▶ WHAT IS EXPECTED:
Read through the data and report every line in which the word "exact" occurs.

_ _ _ _

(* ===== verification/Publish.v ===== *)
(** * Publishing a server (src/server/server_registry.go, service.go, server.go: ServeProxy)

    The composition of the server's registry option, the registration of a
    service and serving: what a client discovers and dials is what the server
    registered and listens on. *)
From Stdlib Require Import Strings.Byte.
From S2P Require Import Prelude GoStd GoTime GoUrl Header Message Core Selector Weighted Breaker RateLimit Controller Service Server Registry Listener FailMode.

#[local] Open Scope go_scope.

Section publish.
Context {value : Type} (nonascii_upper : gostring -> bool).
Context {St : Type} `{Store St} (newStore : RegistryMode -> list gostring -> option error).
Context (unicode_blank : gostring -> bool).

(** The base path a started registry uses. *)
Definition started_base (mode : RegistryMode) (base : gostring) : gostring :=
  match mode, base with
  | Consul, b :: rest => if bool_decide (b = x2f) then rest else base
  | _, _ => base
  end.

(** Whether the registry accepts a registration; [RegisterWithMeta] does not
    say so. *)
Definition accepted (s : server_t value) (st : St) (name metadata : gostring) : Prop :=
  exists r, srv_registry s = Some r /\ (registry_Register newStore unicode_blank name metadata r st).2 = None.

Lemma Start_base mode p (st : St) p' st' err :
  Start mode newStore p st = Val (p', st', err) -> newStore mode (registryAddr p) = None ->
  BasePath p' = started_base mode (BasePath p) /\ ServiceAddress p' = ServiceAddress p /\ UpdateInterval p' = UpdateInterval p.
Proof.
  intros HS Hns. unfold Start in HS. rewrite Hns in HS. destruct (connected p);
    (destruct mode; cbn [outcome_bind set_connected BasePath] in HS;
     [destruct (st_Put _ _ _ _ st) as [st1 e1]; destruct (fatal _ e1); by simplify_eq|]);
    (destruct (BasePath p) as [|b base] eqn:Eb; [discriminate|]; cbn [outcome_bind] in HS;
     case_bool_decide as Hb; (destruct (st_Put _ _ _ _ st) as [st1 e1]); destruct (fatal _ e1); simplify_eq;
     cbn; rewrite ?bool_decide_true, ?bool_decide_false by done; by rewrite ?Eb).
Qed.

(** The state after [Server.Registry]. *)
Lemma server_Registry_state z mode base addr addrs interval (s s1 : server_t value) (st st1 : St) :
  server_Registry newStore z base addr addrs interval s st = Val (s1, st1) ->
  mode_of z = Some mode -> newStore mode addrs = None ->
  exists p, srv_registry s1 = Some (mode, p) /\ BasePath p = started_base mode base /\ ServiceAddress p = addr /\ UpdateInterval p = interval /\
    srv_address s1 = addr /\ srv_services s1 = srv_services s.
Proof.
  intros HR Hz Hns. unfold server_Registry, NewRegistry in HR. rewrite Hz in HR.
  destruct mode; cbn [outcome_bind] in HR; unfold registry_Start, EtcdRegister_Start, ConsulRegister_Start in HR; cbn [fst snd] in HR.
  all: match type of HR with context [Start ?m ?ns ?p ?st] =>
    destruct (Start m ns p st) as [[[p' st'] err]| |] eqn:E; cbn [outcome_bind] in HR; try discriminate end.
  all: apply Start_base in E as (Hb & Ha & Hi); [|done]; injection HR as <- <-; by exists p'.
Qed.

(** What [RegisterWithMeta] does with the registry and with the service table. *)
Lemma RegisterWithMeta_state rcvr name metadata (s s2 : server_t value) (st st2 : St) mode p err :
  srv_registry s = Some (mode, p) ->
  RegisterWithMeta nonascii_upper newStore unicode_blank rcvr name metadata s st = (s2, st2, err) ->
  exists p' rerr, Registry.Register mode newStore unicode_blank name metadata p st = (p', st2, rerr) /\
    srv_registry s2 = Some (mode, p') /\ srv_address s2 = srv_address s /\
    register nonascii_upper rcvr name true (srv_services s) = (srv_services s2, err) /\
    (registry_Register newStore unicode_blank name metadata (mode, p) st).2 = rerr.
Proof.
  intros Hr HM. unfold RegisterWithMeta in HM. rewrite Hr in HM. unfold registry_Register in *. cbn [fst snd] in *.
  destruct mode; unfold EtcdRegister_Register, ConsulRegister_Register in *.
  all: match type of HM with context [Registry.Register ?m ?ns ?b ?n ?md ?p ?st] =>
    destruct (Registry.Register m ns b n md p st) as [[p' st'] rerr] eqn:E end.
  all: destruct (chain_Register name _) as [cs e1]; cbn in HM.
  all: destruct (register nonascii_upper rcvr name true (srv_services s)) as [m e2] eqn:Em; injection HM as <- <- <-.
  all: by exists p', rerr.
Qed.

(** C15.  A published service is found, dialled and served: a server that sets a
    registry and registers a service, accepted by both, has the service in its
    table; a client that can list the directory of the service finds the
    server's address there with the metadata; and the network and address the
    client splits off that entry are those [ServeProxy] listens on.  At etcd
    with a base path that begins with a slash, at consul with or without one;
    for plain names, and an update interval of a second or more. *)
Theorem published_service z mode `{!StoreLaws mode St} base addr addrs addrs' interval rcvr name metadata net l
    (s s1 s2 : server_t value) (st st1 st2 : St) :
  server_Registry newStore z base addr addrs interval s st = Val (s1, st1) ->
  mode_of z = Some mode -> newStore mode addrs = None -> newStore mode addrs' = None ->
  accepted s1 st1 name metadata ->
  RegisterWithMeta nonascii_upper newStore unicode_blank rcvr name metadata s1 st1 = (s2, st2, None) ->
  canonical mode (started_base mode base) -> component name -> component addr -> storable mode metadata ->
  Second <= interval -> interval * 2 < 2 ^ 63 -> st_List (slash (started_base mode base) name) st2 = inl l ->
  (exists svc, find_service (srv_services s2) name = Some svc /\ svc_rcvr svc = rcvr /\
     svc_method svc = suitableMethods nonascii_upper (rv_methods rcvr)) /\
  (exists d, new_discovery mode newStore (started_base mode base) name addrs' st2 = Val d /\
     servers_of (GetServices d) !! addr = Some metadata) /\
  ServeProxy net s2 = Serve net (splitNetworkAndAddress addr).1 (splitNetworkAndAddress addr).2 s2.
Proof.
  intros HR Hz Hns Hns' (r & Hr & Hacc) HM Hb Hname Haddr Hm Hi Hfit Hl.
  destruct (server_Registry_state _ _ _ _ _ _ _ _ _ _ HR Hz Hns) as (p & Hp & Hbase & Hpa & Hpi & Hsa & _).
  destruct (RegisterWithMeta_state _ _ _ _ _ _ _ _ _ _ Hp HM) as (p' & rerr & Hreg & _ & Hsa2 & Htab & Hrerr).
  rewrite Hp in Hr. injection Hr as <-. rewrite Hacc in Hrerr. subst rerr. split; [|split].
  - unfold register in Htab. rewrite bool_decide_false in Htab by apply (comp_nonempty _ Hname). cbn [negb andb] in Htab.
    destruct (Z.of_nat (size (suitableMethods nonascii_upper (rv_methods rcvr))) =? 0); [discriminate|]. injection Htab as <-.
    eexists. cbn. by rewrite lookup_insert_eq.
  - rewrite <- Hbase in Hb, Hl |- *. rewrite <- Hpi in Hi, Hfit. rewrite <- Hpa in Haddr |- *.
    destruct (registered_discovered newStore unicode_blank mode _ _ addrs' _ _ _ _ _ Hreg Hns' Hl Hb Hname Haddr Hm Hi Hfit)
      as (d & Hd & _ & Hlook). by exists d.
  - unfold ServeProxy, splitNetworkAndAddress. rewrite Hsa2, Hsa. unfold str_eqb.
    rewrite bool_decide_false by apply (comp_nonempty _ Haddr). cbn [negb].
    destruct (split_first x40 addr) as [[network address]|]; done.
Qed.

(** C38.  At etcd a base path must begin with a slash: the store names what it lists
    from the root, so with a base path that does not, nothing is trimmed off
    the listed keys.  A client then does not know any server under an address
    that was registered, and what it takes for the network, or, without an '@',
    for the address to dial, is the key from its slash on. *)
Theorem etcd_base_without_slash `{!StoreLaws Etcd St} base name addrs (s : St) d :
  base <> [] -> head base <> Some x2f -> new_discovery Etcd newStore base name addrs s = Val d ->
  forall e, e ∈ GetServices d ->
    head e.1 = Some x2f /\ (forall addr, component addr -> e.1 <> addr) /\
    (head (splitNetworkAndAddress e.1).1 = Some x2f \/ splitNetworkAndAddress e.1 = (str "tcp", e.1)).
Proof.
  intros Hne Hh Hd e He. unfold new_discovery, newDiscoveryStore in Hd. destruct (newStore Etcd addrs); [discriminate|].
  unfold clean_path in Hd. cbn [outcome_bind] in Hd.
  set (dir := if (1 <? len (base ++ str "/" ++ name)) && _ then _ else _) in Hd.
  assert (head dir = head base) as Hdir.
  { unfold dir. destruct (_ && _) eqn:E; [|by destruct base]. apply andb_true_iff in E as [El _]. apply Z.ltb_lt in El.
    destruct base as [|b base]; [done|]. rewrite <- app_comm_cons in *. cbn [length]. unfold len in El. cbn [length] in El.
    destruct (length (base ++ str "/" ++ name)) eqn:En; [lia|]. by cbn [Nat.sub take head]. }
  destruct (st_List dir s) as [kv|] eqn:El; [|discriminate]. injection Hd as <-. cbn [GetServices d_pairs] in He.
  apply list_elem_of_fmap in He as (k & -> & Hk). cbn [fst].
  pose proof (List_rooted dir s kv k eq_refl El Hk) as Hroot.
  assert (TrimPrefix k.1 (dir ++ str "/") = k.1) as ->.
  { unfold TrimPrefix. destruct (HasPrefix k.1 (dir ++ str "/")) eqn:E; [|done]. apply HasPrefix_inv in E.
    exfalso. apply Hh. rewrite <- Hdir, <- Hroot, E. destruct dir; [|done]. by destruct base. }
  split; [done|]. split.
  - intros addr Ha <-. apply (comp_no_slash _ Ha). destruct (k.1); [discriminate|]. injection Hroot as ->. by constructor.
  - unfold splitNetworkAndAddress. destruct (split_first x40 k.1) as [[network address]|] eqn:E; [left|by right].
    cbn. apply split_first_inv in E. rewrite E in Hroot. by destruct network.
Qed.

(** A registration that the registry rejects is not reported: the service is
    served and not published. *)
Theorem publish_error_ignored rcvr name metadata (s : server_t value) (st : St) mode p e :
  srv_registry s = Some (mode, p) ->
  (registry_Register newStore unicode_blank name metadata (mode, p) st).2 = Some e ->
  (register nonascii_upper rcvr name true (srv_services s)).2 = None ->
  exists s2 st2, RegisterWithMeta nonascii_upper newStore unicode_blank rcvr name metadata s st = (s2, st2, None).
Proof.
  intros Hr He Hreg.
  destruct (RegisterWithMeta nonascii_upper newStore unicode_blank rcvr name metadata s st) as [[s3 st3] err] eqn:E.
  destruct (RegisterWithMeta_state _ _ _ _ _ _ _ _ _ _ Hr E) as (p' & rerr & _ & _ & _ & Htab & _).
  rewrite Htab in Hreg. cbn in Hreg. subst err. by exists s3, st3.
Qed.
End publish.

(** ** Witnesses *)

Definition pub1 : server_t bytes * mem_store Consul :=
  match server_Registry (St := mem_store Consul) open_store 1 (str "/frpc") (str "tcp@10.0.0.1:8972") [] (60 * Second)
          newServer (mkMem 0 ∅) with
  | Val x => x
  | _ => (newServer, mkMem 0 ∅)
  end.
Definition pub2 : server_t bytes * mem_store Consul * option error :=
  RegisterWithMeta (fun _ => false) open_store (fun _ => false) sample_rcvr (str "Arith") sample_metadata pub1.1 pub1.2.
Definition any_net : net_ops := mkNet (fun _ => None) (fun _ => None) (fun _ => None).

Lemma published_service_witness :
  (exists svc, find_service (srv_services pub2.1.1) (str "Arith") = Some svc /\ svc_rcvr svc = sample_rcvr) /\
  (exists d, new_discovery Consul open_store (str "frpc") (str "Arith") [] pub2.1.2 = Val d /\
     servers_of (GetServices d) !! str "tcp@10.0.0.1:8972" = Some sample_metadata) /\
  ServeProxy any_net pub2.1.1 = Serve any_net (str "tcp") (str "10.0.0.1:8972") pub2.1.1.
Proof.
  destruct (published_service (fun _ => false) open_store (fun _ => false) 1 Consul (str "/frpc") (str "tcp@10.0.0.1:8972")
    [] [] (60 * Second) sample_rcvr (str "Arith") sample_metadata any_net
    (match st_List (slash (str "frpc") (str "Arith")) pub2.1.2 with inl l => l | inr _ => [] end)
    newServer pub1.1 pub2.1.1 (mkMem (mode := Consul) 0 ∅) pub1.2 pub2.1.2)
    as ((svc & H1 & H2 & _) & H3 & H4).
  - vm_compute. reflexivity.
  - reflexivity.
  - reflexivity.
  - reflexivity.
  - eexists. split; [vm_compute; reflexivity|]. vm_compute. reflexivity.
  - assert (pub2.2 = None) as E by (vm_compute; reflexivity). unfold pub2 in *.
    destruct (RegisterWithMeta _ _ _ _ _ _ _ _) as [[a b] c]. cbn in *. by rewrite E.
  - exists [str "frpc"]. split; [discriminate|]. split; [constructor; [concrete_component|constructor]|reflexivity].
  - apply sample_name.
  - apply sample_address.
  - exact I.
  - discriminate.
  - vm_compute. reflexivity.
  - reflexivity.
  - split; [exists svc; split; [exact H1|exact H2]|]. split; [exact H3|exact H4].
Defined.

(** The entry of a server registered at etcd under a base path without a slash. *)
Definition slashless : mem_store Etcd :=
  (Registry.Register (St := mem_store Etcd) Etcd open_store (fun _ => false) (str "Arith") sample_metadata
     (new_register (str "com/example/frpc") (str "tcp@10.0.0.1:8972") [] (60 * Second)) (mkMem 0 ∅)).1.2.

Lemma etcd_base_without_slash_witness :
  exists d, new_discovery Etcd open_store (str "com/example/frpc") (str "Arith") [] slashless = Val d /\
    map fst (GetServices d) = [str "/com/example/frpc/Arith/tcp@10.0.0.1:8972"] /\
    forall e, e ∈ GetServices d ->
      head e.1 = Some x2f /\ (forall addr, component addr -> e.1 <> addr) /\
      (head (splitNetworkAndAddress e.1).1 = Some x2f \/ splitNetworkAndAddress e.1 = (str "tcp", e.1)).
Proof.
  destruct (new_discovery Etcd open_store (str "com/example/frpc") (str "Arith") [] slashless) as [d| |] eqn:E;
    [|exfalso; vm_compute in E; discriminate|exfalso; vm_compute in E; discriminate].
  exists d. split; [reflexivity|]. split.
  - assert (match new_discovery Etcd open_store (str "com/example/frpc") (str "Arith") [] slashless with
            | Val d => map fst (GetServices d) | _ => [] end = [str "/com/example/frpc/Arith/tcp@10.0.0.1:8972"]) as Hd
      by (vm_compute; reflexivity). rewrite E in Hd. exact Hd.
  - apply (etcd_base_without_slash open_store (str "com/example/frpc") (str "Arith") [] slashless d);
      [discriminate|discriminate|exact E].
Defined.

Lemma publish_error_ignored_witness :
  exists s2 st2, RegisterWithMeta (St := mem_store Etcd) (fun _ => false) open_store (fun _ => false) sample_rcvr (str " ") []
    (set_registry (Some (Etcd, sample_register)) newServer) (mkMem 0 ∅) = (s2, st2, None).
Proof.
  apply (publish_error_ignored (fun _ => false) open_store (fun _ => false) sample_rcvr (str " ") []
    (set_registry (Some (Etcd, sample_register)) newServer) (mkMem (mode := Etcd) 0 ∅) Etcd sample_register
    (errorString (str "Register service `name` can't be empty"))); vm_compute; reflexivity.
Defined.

_ _ _ _

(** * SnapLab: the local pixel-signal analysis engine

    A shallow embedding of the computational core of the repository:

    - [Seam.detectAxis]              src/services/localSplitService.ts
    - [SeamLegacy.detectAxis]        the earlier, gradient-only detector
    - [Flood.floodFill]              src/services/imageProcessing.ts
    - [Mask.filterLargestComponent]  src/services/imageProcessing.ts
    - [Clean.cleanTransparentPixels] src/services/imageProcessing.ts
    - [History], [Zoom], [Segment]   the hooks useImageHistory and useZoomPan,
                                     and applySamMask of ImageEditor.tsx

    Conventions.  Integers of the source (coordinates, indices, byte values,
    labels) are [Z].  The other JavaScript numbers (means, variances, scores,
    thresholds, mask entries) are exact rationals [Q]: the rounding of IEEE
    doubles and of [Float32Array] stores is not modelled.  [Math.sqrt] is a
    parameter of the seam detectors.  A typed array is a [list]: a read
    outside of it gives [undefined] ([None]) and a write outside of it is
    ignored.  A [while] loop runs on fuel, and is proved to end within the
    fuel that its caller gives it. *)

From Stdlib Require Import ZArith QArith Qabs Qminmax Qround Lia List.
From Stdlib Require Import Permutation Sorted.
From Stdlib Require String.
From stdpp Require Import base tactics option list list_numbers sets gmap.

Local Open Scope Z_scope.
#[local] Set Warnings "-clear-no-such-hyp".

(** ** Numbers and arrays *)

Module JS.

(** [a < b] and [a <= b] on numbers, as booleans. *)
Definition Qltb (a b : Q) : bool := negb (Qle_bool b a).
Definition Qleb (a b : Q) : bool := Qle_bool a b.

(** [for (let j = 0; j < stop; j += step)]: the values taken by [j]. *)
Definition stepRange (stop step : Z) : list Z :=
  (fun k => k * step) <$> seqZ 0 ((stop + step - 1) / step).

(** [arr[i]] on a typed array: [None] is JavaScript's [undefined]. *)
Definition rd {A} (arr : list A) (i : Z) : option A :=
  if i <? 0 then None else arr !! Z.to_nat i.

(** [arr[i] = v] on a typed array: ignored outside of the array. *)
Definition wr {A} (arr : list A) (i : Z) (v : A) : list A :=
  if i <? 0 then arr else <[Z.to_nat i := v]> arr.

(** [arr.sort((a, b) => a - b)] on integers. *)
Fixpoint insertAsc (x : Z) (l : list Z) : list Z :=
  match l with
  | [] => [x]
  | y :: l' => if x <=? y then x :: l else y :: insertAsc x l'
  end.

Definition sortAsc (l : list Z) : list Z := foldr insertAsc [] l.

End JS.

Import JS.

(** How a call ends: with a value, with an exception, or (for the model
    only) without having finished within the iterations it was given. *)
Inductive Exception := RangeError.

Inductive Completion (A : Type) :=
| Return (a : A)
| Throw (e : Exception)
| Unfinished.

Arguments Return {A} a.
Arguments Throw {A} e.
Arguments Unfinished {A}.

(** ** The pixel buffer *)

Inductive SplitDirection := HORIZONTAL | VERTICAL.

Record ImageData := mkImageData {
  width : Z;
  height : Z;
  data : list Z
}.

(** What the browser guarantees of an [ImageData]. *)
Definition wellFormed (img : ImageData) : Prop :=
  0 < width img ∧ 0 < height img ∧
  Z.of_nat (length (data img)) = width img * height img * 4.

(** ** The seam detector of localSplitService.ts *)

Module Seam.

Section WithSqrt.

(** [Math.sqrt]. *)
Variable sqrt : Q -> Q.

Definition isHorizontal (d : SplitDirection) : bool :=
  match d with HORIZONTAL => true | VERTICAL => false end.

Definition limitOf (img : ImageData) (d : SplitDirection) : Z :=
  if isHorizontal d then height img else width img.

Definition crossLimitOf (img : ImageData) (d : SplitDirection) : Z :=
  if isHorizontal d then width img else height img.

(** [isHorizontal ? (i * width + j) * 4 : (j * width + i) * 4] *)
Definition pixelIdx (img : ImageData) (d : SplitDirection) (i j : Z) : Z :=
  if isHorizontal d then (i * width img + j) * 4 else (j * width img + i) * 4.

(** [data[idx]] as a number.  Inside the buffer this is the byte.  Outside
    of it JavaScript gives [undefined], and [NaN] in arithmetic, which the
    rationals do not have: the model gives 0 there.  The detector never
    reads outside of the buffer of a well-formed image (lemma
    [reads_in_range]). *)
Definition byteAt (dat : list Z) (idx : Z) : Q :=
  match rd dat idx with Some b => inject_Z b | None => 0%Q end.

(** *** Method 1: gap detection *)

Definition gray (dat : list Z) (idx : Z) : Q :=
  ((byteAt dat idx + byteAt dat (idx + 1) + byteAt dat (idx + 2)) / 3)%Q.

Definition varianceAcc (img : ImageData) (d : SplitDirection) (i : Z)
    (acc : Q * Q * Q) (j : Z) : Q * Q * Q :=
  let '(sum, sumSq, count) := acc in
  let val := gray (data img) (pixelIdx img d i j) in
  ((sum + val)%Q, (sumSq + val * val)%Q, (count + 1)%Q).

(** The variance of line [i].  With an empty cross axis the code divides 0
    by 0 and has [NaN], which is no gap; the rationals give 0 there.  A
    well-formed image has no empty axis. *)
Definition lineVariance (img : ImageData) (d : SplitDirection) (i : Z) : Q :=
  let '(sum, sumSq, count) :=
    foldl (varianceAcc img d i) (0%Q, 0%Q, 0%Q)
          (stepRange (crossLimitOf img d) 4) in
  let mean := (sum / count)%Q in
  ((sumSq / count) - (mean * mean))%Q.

_ _ _ _

▶ EXERCISE SOLUTION:
  - exact I.
  - split; [exists svc; split; [exact H1|exact H2]|]. split; [exact H3|exact H4].
      by (vm_compute; reflexivity). rewrite E in Hd. exact Hd.
      [discriminate|discriminate|exact E].
    thresholds, mask entries) are exact rationals [Q]: the rounding of IEEE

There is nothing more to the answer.